| Collected data |
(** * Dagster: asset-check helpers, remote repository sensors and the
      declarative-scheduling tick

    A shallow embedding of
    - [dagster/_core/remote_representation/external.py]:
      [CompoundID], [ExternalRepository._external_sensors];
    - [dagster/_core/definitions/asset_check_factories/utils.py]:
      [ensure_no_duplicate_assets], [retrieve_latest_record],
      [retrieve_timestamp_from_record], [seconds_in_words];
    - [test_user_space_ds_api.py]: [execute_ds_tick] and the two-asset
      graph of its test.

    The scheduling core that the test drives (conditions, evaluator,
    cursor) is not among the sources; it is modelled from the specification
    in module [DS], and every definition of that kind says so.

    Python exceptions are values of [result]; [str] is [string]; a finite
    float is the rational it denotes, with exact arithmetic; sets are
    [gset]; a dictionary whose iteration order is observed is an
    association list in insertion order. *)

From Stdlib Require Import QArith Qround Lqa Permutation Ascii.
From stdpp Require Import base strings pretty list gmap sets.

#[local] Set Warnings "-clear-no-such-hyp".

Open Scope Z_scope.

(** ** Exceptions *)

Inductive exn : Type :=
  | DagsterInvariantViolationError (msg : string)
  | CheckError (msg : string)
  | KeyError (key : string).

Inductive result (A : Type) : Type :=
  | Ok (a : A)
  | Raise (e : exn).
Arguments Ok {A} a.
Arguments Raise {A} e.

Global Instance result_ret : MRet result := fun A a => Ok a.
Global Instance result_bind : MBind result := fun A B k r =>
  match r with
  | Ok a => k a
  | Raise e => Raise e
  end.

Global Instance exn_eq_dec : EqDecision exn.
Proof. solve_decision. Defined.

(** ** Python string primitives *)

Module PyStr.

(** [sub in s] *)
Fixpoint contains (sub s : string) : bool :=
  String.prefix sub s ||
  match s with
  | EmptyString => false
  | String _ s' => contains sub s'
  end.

* * *

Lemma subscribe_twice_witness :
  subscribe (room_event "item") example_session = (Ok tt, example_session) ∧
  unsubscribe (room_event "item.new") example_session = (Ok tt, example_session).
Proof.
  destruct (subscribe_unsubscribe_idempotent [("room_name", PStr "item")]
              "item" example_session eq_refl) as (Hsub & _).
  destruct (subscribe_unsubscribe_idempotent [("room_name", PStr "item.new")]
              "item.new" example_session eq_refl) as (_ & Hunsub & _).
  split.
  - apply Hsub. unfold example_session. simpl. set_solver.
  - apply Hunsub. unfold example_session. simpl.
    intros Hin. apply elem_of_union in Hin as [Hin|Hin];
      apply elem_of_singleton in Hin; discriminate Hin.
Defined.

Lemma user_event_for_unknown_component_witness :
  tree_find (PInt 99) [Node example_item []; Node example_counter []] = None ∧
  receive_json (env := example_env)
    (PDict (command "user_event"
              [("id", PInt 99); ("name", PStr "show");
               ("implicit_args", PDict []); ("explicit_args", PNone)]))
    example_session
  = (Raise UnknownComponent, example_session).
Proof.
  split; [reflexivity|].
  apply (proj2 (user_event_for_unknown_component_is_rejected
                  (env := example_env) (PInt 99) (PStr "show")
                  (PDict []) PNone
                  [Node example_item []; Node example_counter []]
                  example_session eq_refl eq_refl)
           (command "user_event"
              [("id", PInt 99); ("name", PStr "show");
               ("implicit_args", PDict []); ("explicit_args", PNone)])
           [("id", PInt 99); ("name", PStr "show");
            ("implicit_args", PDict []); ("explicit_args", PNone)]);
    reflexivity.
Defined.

| WORK TASK |
Determine the number of lines in the data that include the word "PInt", and provide that number without comment.

| THE COMPLETED TASK |
5